Nicholas Mwalili Ndunda v Republic [2015] KEHC 3559 (KLR)
Full Case Text
REPUBLIC OF KENYA
IN THE HIGH COURT OF KENYA AT MACHAKOS
CRIMINAL APPEAL NO. 171 OF 2011
NICHOLAS MWALILI NDUNDA ……….….……….……. APPELLANT
versus
REPUBLIC ……………………………….……………….… RESPONDENT
(Being an appeal from the original conviction and sentence in Machakos Chief Magistrate’s Court Criminal Case No. 941 of 2011 by
Hon. S. Gacheru PM on 22/9/11)
JUDGMENT
1. The appellant was charged and convicted of the offence of rape contrary to section 3(1)(a)(c) (3) of the Sexual Offences Act. He was sentenced to life imprisonment. Being dissatisfied with the sentence imposed he appealed against the legality of the sentence on the grounds that the sentence imposed is unlawful and manifestly unsafe.
2. Conceding to the appeal the learned State Counsel Mrs. Abuga stated that the trial court should have considered the appellant’s mitigation.
3. This being the first appeal I am enjoined to scrutinize the record and come up with my own conclusions.
4. The appellant pleaded guilty to the charge and was sentenced accordingly.
5. Section 3(1)(a)(c)(3) of the Sexual Offences Act provides thus:-
“3. Rape
A person commits the offence termed rape if:-
he or she intentionally and unlawfully commits an act which causes penetration with his or her genital organs;
the consent is obtained by force or by means of threats or intimidation of any kind;
(3) a person guilty of an offence under thissection is liable upon conviction toimprisonment for a term which shall not beless than ten years but which may beenhanced to imprisonment for life.”
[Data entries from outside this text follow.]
(* ===== verification/Exec.v ===== *)
(** * Running a program ([kernel/exec.c] and [sys_exec] of [sysfile.c])

    [exec] builds a page table, loads the segments of an ELF file into it,
    pushes the argument strings and the array of pointers to them on the new
    stack, and only then replaces the image of the process. The argument
    strings are in kernel pages. [junk] is what the uninitialised array of
    [namei] holds. *)

From S2P Require Import Prelude.
From S2P Require Import Machine.
From S2P Require Import KString.
From S2P Require Import Kalloc.
From S2P Require Import Printf.
From S2P Require Import Vm.
From S2P Require Import Proc.
From S2P Require Import ProcLife.
From S2P Require Import BioSpec.
From S2P Require Import Log.
From S2P Require Import Console.
From S2P Require Import Fs.
From S2P Require Import File.
#[local] Open Scope Z_scope.

(** ** elf.h *)

Definition ELF_MAGIC : Z := 0x464C457F.
Definition ELF_PROG_LOAD : Z := 1.

Record elfhdr := mk_elfhdr { magic : Z; entry : Z; phoff : Z; phnum : Z }.
Definition sizeof_elfhdr : Z := 64.
(** The fields of the header that [exec] uses, from its bytes. *)
Definition get_elfhdr (d : list Z) : elfhdr :=
  let at_off n off := le_value (take n (drop off d)) in
  mk_elfhdr (at_off 4%nat 0%nat) (at_off 8%nat 24%nat) (at_off 8%nat 32%nat) (at_off 2%nat 56%nat).

Record proghdr := mk_proghdr { ph_type : Z; ph_flags : Z; ph_off : Z; ph_vaddr : Z; ph_filesz : Z; ph_memsz : Z }.
Definition sizeof_proghdr : Z := 56.
Definition get_proghdr (d : list Z) : proghdr :=
  let at_off n off := le_value (take n (drop off d)) in
  mk_proghdr (at_off 4%nat 0%nat) (at_off 4%nat 4%nat) (at_off 8%nat 8%nat) (at_off 8%nat 16%nat)
    (at_off 8%nat 32%nat) (at_off 8%nat 40%nat).

Definition flags2perm (flags : Z) : Z :=
  let perm := if negb (Z.land flags 0x1 =? 0) then PTE_X else 0 in
  if negb (Z.land flags 0x2 =? 0) then Z.lor perm PTE_W else perm.

(** What [exec] reads and replaces of [struct proc]. *)
Record image := mk_image { im_pagetable : Z; im_sz : Z; im_trapframe : Z; im_name : list Z }.

(** ** Arguments on the stack *)

Section stack.
Context `{KernelImage}.

(** The C string in a kernel page, with its terminating zero. *)
Definition load_string (a : Z) : M kmem (list Z) := λ k,
  match strlen (Z.to_nat PGSIZE) (mem k) a with
  | Some n => Ret (load_bytes (Z.to_nat (n + 1)) (mem k) a) k
  | None => Panic "undefined: strlen" k
  end.

(** [sp -= sp % 16] *)
Definition align16 (sp : Z) : Z := sp - sp mod 16.

(** [for(argc = 0; argv[argc]; argc++)]: the new [sp] and [ustack], or [None]
    for [goto bad]. *)
Fixpoint push_strings (pagetable stackbase : Z) (argv : list Z) (ustack : list Z) (sp : Z)
    : M kmem (option (Z * list Z)) :=
  match argv with
  | [] => ret (Some (sp, ustack))
  | a :: argv' =>
      if MAXARG <=? Z.of_nat (length ustack) then ret None else
      let! str := load_string a in
      let sp := align16 (u64 (sp - Z.of_nat (length str))) in
      if sp <? stackbase then ret None else
      let! r := copyout pagetable sp str in
      if r <? 0 then ret None else
      push_strings pagetable stackbase argv' (ustack ++ [sp]) sp
  end.

(** The bytes of an array of 64-bit words. *)
Definition words (l : list Z) : list Z := concat (map (le_bytes 8) l).

Definition push_args (pagetable stackbase sp : Z) (argv : list Z) : M kmem (option (Z * Z)) :=
  let! r := push_strings pagetable stackbase argv [] sp in
  match r with
  | None => ret None
  | Some (sp, ustack) =>
      let argc := Z.of_nat (length ustack) in
      let sp := align16 (u64 (sp - (argc + 1) * 8)) in
      if sp <? stackbase then ret None else
      let! r := copyout pagetable sp (words (ustack ++ [0])) in
      if r <? 0 then ret None else ret (Some (argc, sp))
  end.
End stack.

(** ** exec *)

Section exec.
Context {S D : Type} `{!BufOps S} `{!UartDev D} `{!KernelImage}.
Variable junk : list Z.

(** [for(i = 0; i < sz; i += PGSIZE)] of [loadseg]; [i] is unsigned. *)
Fixpoint loadseg_loop (fuel : nat) (pagetable va : Z) (ip : nat) (offset sz i : Z) : M (kfs S D) Z :=
  match fuel with
  | O => λ s, NoFuel s
  | Datatypes.S fuel' =>
      if sz <=? i then ret 0 else
      let! pa := with_pages (walkaddr pagetable (u64 (va + i))) in
      if pa =? 0 then panic "loadseg: address should exist" else
      let n := if sz - i <? PGSIZE then sz - i else PGSIZE in
      let! r := with_fs (readi ip kernel_dst (u32 (offset + i)) n) in
      do! with_pages (set_mem (λ m, store_bytes m pa r.2)) in
      if negb (r.1 =? n) then ret (-1) else
      loadseg_loop fuel' pagetable va ip offset sz (u32 (i + PGSIZE))
  end.
Definition loadseg (pagetable va : Z) (ip : nat) (offset sz : Z) : M (kfs S D) Z :=
  loadseg_loop (Z.to_nat (sz / PGSIZE + 2)) pagetable va ip offset sz 0.

(** One program header: [inl] is [goto bad] with the size so far. *)
Definition load_segment (pagetable : Z) (ip : nat) (off sz : Z) : M (kfs S D) (Z + Z) :=
  let! r := with_fs (readi ip kernel_dst (u32 off) sizeof_proghdr) in
  if negb (r.1 =? sizeof_proghdr) then ret (inl sz) else
  let ph := get_proghdr r.2 in
  if negb (ph_type ph =? ELF_PROG_LOAD) then ret (inr sz) else
  if ph_memsz ph <? ph_filesz ph then ret (inl sz) else
  if u64 (ph_vaddr ph + ph_memsz ph) <? ph_vaddr ph then ret (inl sz) else
  if negb (ph_vaddr ph mod PGSIZE =? 0) then ret (inl sz) else
  let! sz1 := with_pages (uvmalloc pagetable sz (u64 (ph_vaddr ph + ph_memsz ph)) (flags2perm (ph_flags ph))) in
  if sz1 =? 0 then ret (inl sz) else
  let! r := loadseg pagetable (ph_vaddr ph) ip (u32 (ph_off ph)) (u32 (ph_filesz ph)) in
  if r <? 0 then ret (inl sz1) else ret (inr sz1).

(** [for(i=0, off=elf.phoff; i<elf.phnum; i++, off+=sizeof(ph))]; [off] is an
    [int]. *)
Fixpoint load_segments (n : nat) (pagetable : Z) (ip : nat) (off sz : Z) : M (kfs S D) (Z + Z) :=
  match n with
  | O => ret (inr sz)
  | Datatypes.S n' =>
      let! r := load_segment pagetable ip off sz in
      match r with
      | inl sz => ret (inl sz)
      | inr sz => load_segments n' pagetable ip (s32 (off + sizeof_proghdr)) sz
      end
  end.

(** [bad:] *)
Definition exec_bad (pagetable sz : Z) (ip : option nat) : M (kfs S D) Z :=
  do! (if pagetable =? 0 then ret tt else with_pages (proc_freepagetable pagetable sz)) in
  match ip with
  | None => ret (-1)
  | Some ip => do! with_fs (iunlockput ip) in do! fend_op in ret (-1)
  end.

(** [for(last=s=path; *s; s++) if( *s == '/') last = s+1;] *)
Fixpoint last_elem (path last : list Z) : list Z :=
  match path with
  | [] => last
  | c :: path' => last_elem path' (if c =? 47 then path' else last)
  end.

Definition store_word (a v : Z) : M (kfs S D) unit := with_pages (set_mem (λ m, store64 m a v)).

(** From the end of the loading: the stack, the arguments and the commit. *)
Definition exec_commit (p : image) (path : list Z) (argv : list Z) (elf : elfhdr) (pagetable sz : Z)
    : M (kfs S D) (Z * image) :=
  let oldsz := im_sz p in
  let sz := PGROUNDUP sz in
  let! sz1 := with_pages (uvmalloc pagetable sz (u64 (sz + 2 * PGSIZE)) PTE_W) in
  if sz1 =? 0 then let! r := exec_bad pagetable sz None in ret (r, p) else
  let sz := sz1 in
  do! with_pages (uvmclear pagetable (u64 (sz - 2 * PGSIZE))) in
  let! r := with_pages (push_args pagetable (u64 (sz - PGSIZE)) sz argv) in
  match r with
  | None => let! r := exec_bad pagetable sz None in ret (r, p)
  | Some (argc, sp) =>
      do! store_word (im_trapframe p + tf_a1) sp in
      let name := safestrcpy_array (im_name p) (last_elem path path ++ [0]) 16 in
      let oldpagetable := im_pagetable p in
      do! store_word (im_trapframe p + tf_epc) (entry elf) in
      do! store_word (im_trapframe p + tf_sp) sp in
      do! with_pages (proc_freepagetable oldpagetable oldsz) in
      ret (argc, mk_image pagetable sz (im_trapframe p) name)
  end.

(** The result and the image of the process. *)
Definition exec (p : image) (path : list Z) (argv : list Z) : M (kfs S D) (Z * image) :=
  do! fbegin_op in
  let! ip := with_fs (namei path junk) in
  match ip with
  | None => do! fend_op in ret (-1, p)
  | Some ip =>
      do! with_fs (ilock (Some ip)) in
      let! r := with_fs (readi ip kernel_dst 0 sizeof_elfhdr) in
      if negb (r.1 =? sizeof_elfhdr) then let! r := exec_bad 0 0 (Some ip) in ret (r, p) else
      let elf := get_elfhdr r.2 in
      if negb (magic elf =? ELF_MAGIC) then let! r := exec_bad 0 0 (Some ip) in ret (r, p) else
      let! pagetable := with_pages (proc_pagetable (im_trapframe p)) in
      if pagetable =? 0 then let! r := exec_bad 0 0 (Some ip) in ret (r, p) else
      let! r := load_segments (Z.to_nat (phnum elf)) pagetable ip (s32 (phoff elf)) 0 in
      match r with
      | inl sz => let! r := exec_bad pagetable sz (Some ip) in ret (r, p)
      | inr sz =>
          do! with_fs (iunlockput ip) in
          do! fend_op in
          exec_commit p path argv elf pagetable sz
      end
  end.

(** ** sys_exec *)

(** [fetchaddr] and [fetchstr] for the process with image [p]. *)
Definition exec_fetchaddr (p : image) (addr : Z) : M (kfs S D) (option Z) :=
  if (im_sz p <=? addr) || (im_sz p <? u64 (addr + 8)) then ret None else
  let! r := with_pages (copyin (im_pagetable p) addr 8) in
  if negb (r.1 =? 0) then ret None else ret (Some (le_value r.2)).
Definition exec_fetchstr (p : image) (addr page : Z) : M (kfs S D) Z :=
  let! r := with_pages (copyinstr (im_pagetable p) addr PGSIZE) in
  do! with_pages (set_mem (λ m, store_bytes m page r.2)) in
  ret r.1.

(** [for(i=0;; i++)]: the pages with the arguments, and whether to go on. *)
Fixpoint fetch_args (fuel : nat) (p : image) (uargv : Z) (argv : list Z) : M (kfs S D) (bool * list Z) :=
  match fuel with
  | O => λ s, NoFuel s
  | Datatypes.S fuel' =>
      let i := Z.of_nat (length argv) in
      if MAXARG <=? i then ret (false, argv) else
      let! uarg := exec_fetchaddr p (u64 (uargv + 8 * i)) in
      match uarg with
      | None => ret (false, argv)
      | Some uarg =>
          if uarg =? 0 then ret (true, argv) else
          let! page := with_pages kalloc in
          if page =? 0 then ret (false, argv) else
          let! r := exec_fetchstr p uarg page in
          if r <? 0 then ret (false, argv ++ [page]) else
          fetch_args fuel' p uargv (argv ++ [page])
      end
  end.

Definition sys_exec (p : image) (path : option (list Z)) (uargv : Z) : M (kfs S D) (Z * image) :=
  match path with
  | None => ret (-1, p)
  | Some path =>
      let! a := fetch_args (Z.to_nat MAXARG + 1) p uargv [] in
      if a.1 then
        let! r := exec p path a.2 in
        do! for_each a.2 (λ page, with_pages (kfree page)) in
        ret r
      else
        do! for_each a.2 (λ page, with_pages (kfree page)) in
        ret (-1, p)
  end.
End exec.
6. The principle upon which an appellate court can interfere with the sentence imposed by a trial court were set out in the Supreme Court case of Kiwalabye Bernard versus Uganda; Criminal Case No. 143 of 2001 (SC) where it held;
“The appellate court is not to interfere with the sentence imposed by a trial court where that trial court has exercised its discretion on sentence, unless the exercise of that discretion is such that it results in the sentence imposed being excessive or so low as to amount to a miscarriage of justice, or where the trial court ignores to consider an important matter or circumstance which ought to be considered while passing the sentence, or if the sentence imposed is wrong in principle.”
7. The accused was a first offender. He admitted the charge and sought leniency in his mitigation. The learned trial magistrate ought to have taken into consideration these facts. Imposing life imprisonment in the circumstances was manifestly harsh and excessive. It is therefore necessary for this court to interfere with the sentence meted out. In the circumstances I set aside the sentence imposed and substitute it with ten (10) years imprisonment.
8. It is so ordered.
DATED, SIGNEDand DELIVERED at MACHAKOS this7THday of JULY, 2015.